Class of 2016 President
Ben Turner CMC ’16
Hello Golden Antlers readers. I am running for Junior Class President, meaning this applies to only ¼ of you, and for ½ of those people, for only ½ of your academic year (sorry for the numbers, I’m not an Econ major). You may know me from Phillips last year, Wohlford this year or Claremont Compliments on any given day. Why should I be the name you check on your ballot though? Two key reasons: Dedication and experience. From planning, running and cleaning up events with FroCo and SoCo to helping initiate and carry out the Social Climate Roundtable, I’ve been there. But it’s not just events that happen on Thursdays and Saturdays. It’s the fact that I spent this past year attending each and every Exec Board meeting. I’ve dedicated my time and passion to make the experiences of my friends, classmates, dorm residents and fellow students of CMC better, and I hope I can get your vote to have a position, a budget and a mandate to do that, each and every day, in an official capacity, as your Junior Class President. Here’s a picture of me before eating a pie far too slowly.
Erin Larsen CMC ’16
Arson Larsen #SettingTheCampaignFieldAblaze
A vote for Erin is a vote for America. Some call me Arson Larson (I am in no way responsible for the Bernard Field Station fire….). Some call me loud. Most call me a real American patriot. True to my Southern roots that have ingrained in me the value of dependability, I never fail to turn up for my dear nation America. Since we love to demand tangible evidence here at CMC look no further than these pictures:
You ask why this is relevant? I have two-words for you Class of 2016, Benedict Arnold Turner.
Iris Liu CMC ’16
Write me in for a third term. Will work from Chile. Need $600 stipend for Chilean beer.
Class of 2017 President
Cassie Lewis CMC ’17
When voting for a class president, people often look for creativity, passion and dedication, something that all 3 candidates for sophomore class president seem to have in abundance. So what puts Cassie Lewis “above” the rest? Well, standing at nearly 6 feet, Cassie Lewis is, indeed, the tallest candidate. Studies show that, on average, taller people have higher IQ’s, earn more money, lead happier lives and are generally just great people to be around (citation needed).
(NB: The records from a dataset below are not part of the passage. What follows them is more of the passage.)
(** * logrus-logstash-hook: the Logstash encoder and the asynchronous hook

    A shallow embedding of [logstash_writer.go] (the encoder) and of the hook
    file (the producer-side [Fire], the dispatch queue, the buffer pool, the
    connection pool and the background sender), followed by the properties
    the specification states about them. *)

From Stdlib Require Import ZArith String Ascii List.
From stdpp Require Import gmap strings list fin_maps sorting pretty.

Local Open Scope string_scope.

(** ** Go strings *)

Module strings.

(** [strings.HasPrefix(s, prefix)]. *)
Fixpoint HasPrefix (s prefix : string) : bool :=
  match prefix, s with
  | EmptyString, _ => true
  | String _ _, EmptyString => false
  | String p prefix', String c s' =>
      if Ascii.eqb p c then HasPrefix s' prefix' else false
  end.

(** The bytes of [s] after its first [n] bytes: the slice [s[n:]]. *)
Fixpoint drop_bytes (n : nat) (s : string) : string :=
  match n, s with
  | O, _ => s
  | S _, EmptyString => EmptyString
  | S n', String _ s' => drop_bytes n' s'
  end.

(** [strings.TrimPrefix(s, prefix)]: [s] without the leading [prefix], and
    [s] itself when it does not start with [prefix]. *)
Definition TrimPrefix (s prefix : string) : string :=
  if HasPrefix s prefix then drop_bytes (String.length prefix) s else s.

End strings.

(** ** Values of a field mapping

    [logrus.Fields] is [map[string]interface{}].  The dynamic values are
    modelled by a closed variant: text, integers, booleans, the nil
    interface, an [error] (carrying what its [Error()] method returns), and
    a channel, which stands for the values [encoding/json] refuses to
    marshal. *)

Inductive Value : Type :=
  | VStr (s : string)
  | VInt (z : Z)
  | VBool (b : bool)
  | VNil
  | VErr (msg : string)
  | VChan.

#[global] Instance Value_eq_dec : EqDecision Value.
Proof. solve_decision. Defined.

Abbreviation Fields := (gmap string Value).

(** A Go [error] value is its message; [None] is the nil error. *)
Definition error := option string.

(** ** logrus *)

Module logrus.

Inductive Level : Type :=
  | PanicLevel | FatalLevel | ErrorLevel | WarnLevel | InfoLevel | DebugLevel.

(** [Level.String()], the canonical lowercase name of a level. *)
Definition Level_String (l : Level) : string :=
  match l with
  | DebugLevel => "debug"
  | InfoLevel => "info"
  | WarnLevel => "warning"
  | ErrorLevel => "error"
  | FatalLevel => "fatal"
  | PanicLevel => "panic"
  end.

End logrus.

(** ** What the Go runtime and its libraries provide

    The encoder calls into [time], [encoding/json] and the map iteration of
    the runtime.  They are taken as parameters:
    - [time_Time] and [Time_Format], the type [time.Time] and its method
      [Format(layout)];
    - [defaultTimestampFormat], the package constant used when the writer
      has no timestamp format;
    - [json_Marshal], the JSON encoding of a field mapping ([inl] the
      document, [inr] the error of a value that cannot be encoded);
    - [map_range], the order in which a [for k, v := range m] loop visits
      the entries of [m].  Go leaves the order unspecified; every entry is
      visited once. *)

Class GoRuntime : Type := {
  time_Time : Type;
  Time_Format : time_Time → string → string;
  defaultTimestampFormat : string;
  json_Marshal : Fields → string + string;
  map_range : Fields → list (string * Value);
  map_range_perm : ∀ m : Fields, map_range m ≡ₚ map_to_list m
}.

(** The Go string ["\n"]. *)
Definition newline : string := String "010"%char EmptyString.

(** ** [io.Writer] *)

(** [Write(p)] returns the writer after the call, the number of bytes
    written and the error. *)
Class Writer (W : Type) : Type :=
  Write : W → string → W * (nat * error).

(** A [bytes.Buffer] is its contents.  [Buffer.Write] appends and its
    error is always nil. *)
Definition Buffer := string.

#[global] Instance Buffer_Writer : Writer Buffer :=
  fun b p => (b ++ p, (String.length p, None)).

(** A writer whose every [Write] fails, such as a closed connection. *)
Inductive Broken : Type := broken.

#[global] Instance Broken_Writer : Writer Broken :=
  fun w _ => (w, (0%nat, Some "write: broken pipe")).

(** A writer that keeps the chunks it was given, one for each [Write]
    call, such as a datagram socket. *)
Definition Recorder := list string.

#[global] Instance Recorder_Writer : Writer Recorder :=
  fun w p => ((w ++ [p])%list, (String.length p, None)).



(** ** The hook's data *)

(** A [*bytes.Buffer]: the address of a buffer in the heap. *)
Definition BufPtr := nat.

(** A [net.Conn], identified by a number. *)
Definition Conn := nat.

Module sendMessage.
Record t : Type := mk {
  protocol : string;
  address : string;
  data : BufPtr
}.
End sendMessage.

Module Hook.
Record t : Type := mk {
  protocol : string;
  address : string;
  filtering : bool;
  appName : string;
  alwaysSentFields : Fields;
  hookOnlyPrefix : string
}.
End Hook.

Module LogstashWriter.
Record t : Type := mk {
  Type_ : string;
  TimestampFormat : string
}.
End LogstashWriter.

(** What the background sender does to the outside world, in the order it
    does it. *)
Inductive Event : Type :=
  | EvWrite (c : Conn) (p : string) (err : error)
  | EvDial (protocol address : string) (res : Conn + string)
  | EvPut (b : BufPtr)
  | EvStderr (s : string).

#[global] Instance Event_eq_dec : EqDecision Event.
Proof. solve_decision. Defined.

(** The network: what [net.Dial] and [Conn.Write] answer, given everything
    that happened before. *)
Record Network : Type := {
  net_Dial : list Event → string → string → Conn + string;
  Conn_Write : list Event → Conn → string → nat * error
}.

(** The process-wide state: the three package variables, the heap of
    buffers the pointers refer to, and the events so far. *)
Record World : Type := mkWorld {
  entryChan : list sendMessage.t;
  formatBuff : list BufPtr;
  connPool : gmap string Conn;
  heap : gmap BufPtr Buffer;
  trace : list Event
}.

(** The capacity of [entryChan]: [make(chan sendMessage, 1000)]. *)
Definition entryChan_cap : nat := 1000.

Definition set_entryChan (q : list sendMessage.t) (w : World) : World :=
  mkWorld q (formatBuff w) (connPool w) (heap w) (trace w).
Definition set_formatBuff (p : list BufPtr) (w : World) : World :=
  mkWorld (entryChan w) p (connPool w) (heap w) (trace w).
Definition set_connPool (c : gmap string Conn) (w : World) : World :=
  mkWorld (entryChan w) (formatBuff w) c (heap w) (trace w).
Definition set_heap (h : gmap BufPtr Buffer) (w : World) : World :=
  mkWorld (entryChan w) (formatBuff w) (connPool w) h (trace w).
Definition emit (e : Event) (w : World) : World :=
  mkWorld (entryChan w) (formatBuff w) (connPool w) (heap w) (trace w ++ [e]).

(** ** The program *)

Section Program.
Context `{RT : GoRuntime}.

(** [logrus.Entry]: the fields the hook reads. *)
Record Entry : Type := mkEntry {
  Data : Fields;
  Time : time_Time;
  Level : logrus.Level;
  Message : string
}.

Definition set_Data (d : Fields) (entry : Entry) : Entry :=
  mkEntry d (Time entry) (Level entry) (Message entry).

(** *** logstash_writer.go *)

(** The key a record field is sent under: the prefix is removed when there
    is one and the field name starts with it. *)
Definition sentKey (prefix k : string) : string :=
  if negb (String.eqb prefix "") && strings.HasPrefix k prefix
  then strings.TrimPrefix k prefix
  else k.

(** The type switch of the copy loop: an [error] is replaced by its
    [Error()] text. *)
Definition sentValue (v : Value) : Value :=
  match v with
  | VErr msg => VStr msg
  | _ => v
  end.

(** The loop [for k, v := range entry.Data] over the entries in the order
    [l], started with the mapping [fields]. *)
Definition copyFields (prefix : string) (l : list (string * Value))
    (fields : Fields) : Fields :=
  foldl (fun fields kv => <[sentKey prefix kv.1 := sentValue kv.2]> fields)
        fields l.

(** [v, ok := data[key]; if ok { fields[moved] = v }]. *)
Definition moveCollision (data : Fields) (key moved : string)
    (fields : Fields) : Fields :=
  match data !! key with
  | Some v => <[moved := v]> fields
  | None => fields
  end.

(** The mapping [fields] of [WriteWithPrefix] when it reaches the JSON
    encoder. *)
Definition buildFields (w : LogstashWriter.t) (entry : Entry)
    (prefix : string) : Fields :=
  let fields := copyFields prefix (map_range (Data entry)) ∅ in
  let fields := <["@version" := VStr "1"]> fields in
  let timeStampFormat :=
    if String.eqb (LogstashWriter.TimestampFormat w) ""
    then defaultTimestampFormat
    else LogstashWriter.TimestampFormat w in
  let fields :=
    <["@timestamp" := VStr (Time_Format (Time entry) timeStampFormat)]> fields in
  let fields := moveCollision (Data entry) "message" "fields.message" fields in
  let fields := <["message" := VStr (Message entry)]> fields in
  let fields := moveCollision (Data entry) "level" "fields.level" fields in
  let fields := <["level" := VStr (logrus.Level_String (Level entry))]> fields in
  if negb (String.eqb (LogstashWriter.Type_ w) "")
  then
    let fields := moveCollision (Data entry) "type" "fields.type" fields in
    <["type" := VStr (LogstashWriter.Type_ w)]> fields
  else fields.

(** The keys [WriteWithPrefix] sets itself. *)
Definition reservedKeys : list string :=
  ["@version"; "@timestamp"; "message"; "level"; "type";
   "fields.message"; "fields.level"; "fields.type"].

(** [json.NewEncoder(writer).Encode(v)].  [encoding/json] documents it as
    writing the JSON encoding of [v] to the stream, followed by a newline
    character; the value is encoded in full before anything is written, and
    both are handed to the writer in one [Write]. *)
Definition Encode {W : Type} `{Writer W} (writer : W) (v : Fields)
    : W * error :=
  match json_Marshal v with
  | inr err => (writer, Some err)
  | inl b => let r := Write writer (b ++ newline) in (r.1, r.2.2)
  end.

(** [fmt.Errorf("Failed to marshal fields to JSON, %v", err)]. *)
Definition marshalError (err : string) : string :=
  "Failed to marshal fields to JSON, " ++ err.

Definition WriteWithPrefix {W : Type} `{Writer W} (w : LogstashWriter.t)
    (writer : W) (entry : Entry) (prefix : string) : W * error :=
  let fields := buildFields w entry prefix in
  match Encode writer fields with
  | (writer, Some err) => (writer, Some (marshalError err))
  | (writer, None) =>
      match Write writer newline with
      | (writer, (_, Some err)) => (writer, Some (marshalError err))
      | (writer, (_, None)) => (writer, None)
      end
  end.

Definition LogstashWriter_Write {W : Type} `{Writer W} (w : LogstashWriter.t)
    (writer : W) (entry : Entry) : W * error :=
  WriteWithPrefix w writer entry "".

(** *** The hook *)

(** The loop of [filterHookOnly] over the keys in the order [keys]:
    [delete(entry.Data, key)] for each key that starts with the prefix. *)
Definition deletePrefixed (prefix : string) (keys : list string)
    (data : Fields) : Fields :=
  foldl (fun data key =>
           if strings.HasPrefix key prefix then delete key data else data)
        data keys.

Definition filterHookOnly (h : Hook.t) (entry : Entry) : Entry :=
  if negb (String.eqb (Hook.hookOnlyPrefix h) "")
  then set_Data (deletePrefixed (Hook.hookOnlyPrefix h)
                   (map_range (Data entry)).*1 (Data entry)) entry
  else entry.

Definition WithPrefix (h : Hook.t) (prefix : string) : Hook.t :=
  Hook.mk (Hook.protocol h) (Hook.address h) (Hook.filtering h)
    (Hook.appName h) (Hook.alwaysSentFields h) prefix.

Definition set_alwaysSentFields (f : Fields) (h : Hook.t) : Hook.t :=
  Hook.mk (Hook.protocol h) (Hook.address h) (Hook.filtering h)
    (Hook.appName h) f (Hook.hookOnlyPrefix h).

Definition WithField (h : Hook.t) (key : string) (value : Value) : Hook.t :=
  set_alwaysSentFields (<[key := value]> (Hook.alwaysSentFields h)) h.

Definition WithFields (h : Hook.t) (fields : Fields) : Hook.t :=
  set_alwaysSentFields
    (foldl (fun m kv => <[kv.1 := kv.2]> m) (Hook.alwaysSentFields h)
       (map_range fields)) h.

(** The first loop of [Fire] over the default fields in the order [l]:
    a default is stored only under a key the record does not have. *)
Definition addAlwaysSent (l : list (string * Value)) (data : Fields)
    : Fields :=
  foldl (fun data kv =>
           match data !! kv.1 with
           | Some _ => data
           | None => <[kv.1 := kv.2]> data
           end)
        data l.

(** [formatBuff.Get()] followed by [Reset()].  The pool hands out an idle
    buffer when it has one and otherwise calls [New], which allocates a
    buffer at an unused address.  ([sync.Pool] is free to forget idle
    buffers and to pick any of them; the first one is taken here.) *)
Definition getFormatBuf (w : World) : BufPtr * World :=
  match formatBuff w with
  | b :: idle => (b, set_heap (<[b := ""]> (heap w)) (set_formatBuff idle w))
  | [] => let b := fresh (dom (heap w)) in
          (b, set_heap (<[b := ""]> (heap w)) w)
  end.

(** [select { case entryChan <- m: default: }]: the send happens when the
    channel has room, and nothing happens when it is full. *)
Definition trySend (m : sendMessage.t) (w : World) : World :=
  if decide (length (entryChan w) < entryChan_cap)%nat
  then set_entryChan (entryChan w ++ [m]) w
  else w.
And with Cassie’s height a whole seven inches above the average American woman’s, it’s almost 100% likely that these statistics definitely apply to her. But don’t let her height intimidate you; she isn’t so different from other people. She puts on her extra long jeans one leg at a time, just like everyone else. So, when filling out your ballots, if you’re finding it hard to make a decision, remember; height is might, and Lewis has plenty of it.
By Miles Bird
Here I am on the World Wide Web,
Baring my 13 year-old physique to thee,
I stand among other 2012 Presidential Candidates,
Only 5 foot 3.
“Why should I vote for Miles?” One might ask,
“You’re dirty, fat, and look like you’re from a third world country.”
Well I’ll tell you why, I’d say,
‘Cause it takes balls to put a picture up,
That might scare away all female company.